In [215]:
import pandas as pd
import numpy as np
import random
import scipy.stats as st
import datetime as dt

In [293]:
def one_myks_test(d,col1,col2,dist='binomial'):
    #sort dataset
    d1 = d[col1].sort_values().to_numpy()
    d2 = d[col2].sort_values().to_numpy()
    #get all x observations and sort again
    #p = 1- (np.sum(d**2)/np.sum(d)) + np.mean(d)
    xbar = np.mean(d2)
    xstd = np.std(d2)
    if dist == 'binomial':
        p = 1 - (xstd / xbar)
        n = np.round(xbar / p)
    elif dist == 'poisson':
        lamb = xbar
    elif dist == 'geometric':
        p = 1/xbar
    else: 
        "Invalid distribution"
    
    #initialize empty lists to store eCDF of dataset and CDF of distribution testing against
    ecdf = []
    #loop through each x observation and take the sum of the indicator RV and multiply by the sample size
    for t in d1:
        ecdf.append((1/len(d1))*sum(d1 <= t))
    
    if dist == 'binomial':
        dist_cdf = st.binom.cdf(d1, n, p)
    elif dist == 'poisson':
        dist_cdf = st.poisson.cdf(d1, lamb)
    elif dist == 'geometric':
        dist_cdf = st.geom.cdf(d1, p)
    else: 
        "Invalid distribution"
        
    #create a results dataframe
    res = pd.DataFrame()
    res['ecdf'] = ecdf
    res['dist_cdf'] = dist_cdf
    
    #remove duplicates
    res.drop_duplicates().reset_index(drop=True)
    
    #find the absolute difference between the two sample eCDFs
    res['abs_diff'] = abs(res['ecdf']-res['dist_cdf'])

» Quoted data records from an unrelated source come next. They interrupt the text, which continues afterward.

(* ===== verification/McpFiles.v ===== *)
(** * The file tools of the MCP server

    Models [internal/mcp/fs/safepath.go], [internal/mcp/fs/syntax.go] and
    [internal/mcp/tools/files.go]: reading and writing files of the configuration
    directory on behalf of a language model, over a file system with symbolic links.

    The file system maps canonical locations (lists of names) to directories, files
    and links. [walk] resolves a path through links; with 255 links it is
    [filepath.EvalSymlinks], with the limit [sys_links] it is what a system call does
    with a path. The steps of a write can each fail ([Faults]). Between two system calls
    nothing else changes the tree. The parser of Starlark is a parameter; audit records
    are part of the result.

    [write_confined], [read_confined]: nothing outside of the directory is changed or
    read, whatever links there are. [write_atomic], [read_after_write]: a failed write
    changes no file, a successful one is what is read back. [checkPkl_exact]: the check of
    Pkl sources accepts exactly the texts of a grammar. *)

From Stdlib Require Import Ascii String.
From S2P Require Import Prelude Codec Json Rules Paths.

(** ** A file system with links *)

Inductive node := Dir | File (content : string) | Link (target : string).
Abbreviation FS := (gmap (list string) node).

Definition Lstat (fs : FS) (p : list string) : option node := match p with [] => Some Dir | _ => fs !! p end.

Inductive walk_error := NotExist | NotDir | TooManyLinks.

(** Resolving the names [todo] from the directory [dest], as [filepath.walkSymlinks] and
    as the kernel do. With [create] the last name may be missing (O_CREATE). *)
Fixpoint walk (create : bool) (fs : FS) (links : nat) {struct links} : list string -> list string -> result walk_error (list string) :=
  fix go (dest todo : list string) {struct todo} : result walk_error (list string) :=
    match todo with
    | [] => Ok dest
    | c :: rest =>
        if is_empty c || String.eqb c "." then go dest rest
        else if String.eqb c ".." then go (removelast dest) rest
        else
          match Lstat fs (dest ++ [c]) with
          | None => if create && bool_decide (rest = []) then Ok (dest ++ [c]) else Err NotExist
          | Some Dir => go (dest ++ [c]) rest
          | Some (File _) => if bool_decide (rest = []) then Ok (dest ++ [c]) else Err NotDir
          | Some (Link t) =>
              match links with
              | O => Err TooManyLinks
              | S n => walk create fs n (if IsAbs t then [] else dest) (Split "/" t ++ rest)
              end
          end
    end.

(** ** [safepath.go] *)

(** [filepath.EvalSymlinks] and [filepath.Abs] of an absolute working directory; [filepath.Dir]. *)
Definition EvalSymlinks (fs : FS) (path : string) : result walk_error string :=
  path_text true <$> walk false fs 255 [] (Split "/" path).
Definition Abs (cwd path : string) : string := if IsAbs path then Clean path else Join cwd path.
Definition Dirname (path : string) : string := Clean (join_slash (removelast (Split "/" path) ++ [""])).

Definition inside (root p : string) : bool :=
  match Rel root p with
  | None => false
  | Some rel => String.eqb rel "." || (negb (has_prefix rel "..") && negb (str_contains rel "/.."))
  end.

Inductive resolve_error := PathEscape | EvalFailed (e : walk_error).

(** The loop over the parents of a path that does not exist; [fuel] bounds the number of
    its elements. *)
Fixpoint check_parents (fs : FS) (fuel : nat) (cleanRoot prefix : string) : bool :=
  match fuel with
  | O => true
  | S n =>
      if String.eqb prefix cleanRoot || String.eqb prefix (Dirname cleanRoot) then true
      else match EvalSymlinks fs prefix with
           | Ok resolved => inside cleanRoot resolved
           | Err _ => check_parents fs n cleanRoot (Dirname prefix)
           end
  end.

Definition Resolve (fs : FS) (cwd root rel : string) : result resolve_error string :=
  if IsAbs rel then Err PathEscape
  else
    cleanRoot ← map_err EvalFailed (EvalSymlinks fs (Abs cwd root));
    let cleaned := Clean (Join cleanRoot rel) in
    if negb (inside cleanRoot cleaned) then Err PathEscape
    else match EvalSymlinks fs cleaned with
         | Ok resolved => if inside cleanRoot resolved then Ok resolved else Err PathEscape
         | Err NotExist =>
             if check_parents fs (S (length (elems cleaned))) cleanRoot (Dirname cleaned) then Ok cleaned else Err PathEscape
         | Err e => Err (EvalFailed e)
         end.

(** ** [syntax.go] *)

Inductive syntax_result := Fine | UnsupportedExtension | SyntaxError (line column : Z) (msg : string).

Definition quote : ascii := "034".
Definition newline : ascii := "010".

Record scan := mkScan { sc_depth : Z; sc_inStr : bool; sc_escape : bool; sc_lines : Z }.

    #find the max of the absolute differences, this is the KS statistic
    diff = max(res['abs_diff'])

    return {"KS Statistic": diff}

In [200]:
def two_myks_test(d,col1,col2):
    #sort individual datasets
    d1 = d[col1].sort_values().to_numpy()
    d2 = d[col2].sort_values().to_numpy()
    
    #get all x observations and sort again
    total = np.concatenate((d1,d2))
    total.sort()
    
    #initialize empty lists to store eCDF of respective dataset
    ecdf1 = []
    ecdf2 = []
    
    #loop through each x observation and take the sum of the indicator RV and multiply by the sample size
    for t in total:
        ecdf1.append((1/len(d1))*sum(d1 <= t))
        ecdf2.append((1/len(d2))*sum(d2 <= t))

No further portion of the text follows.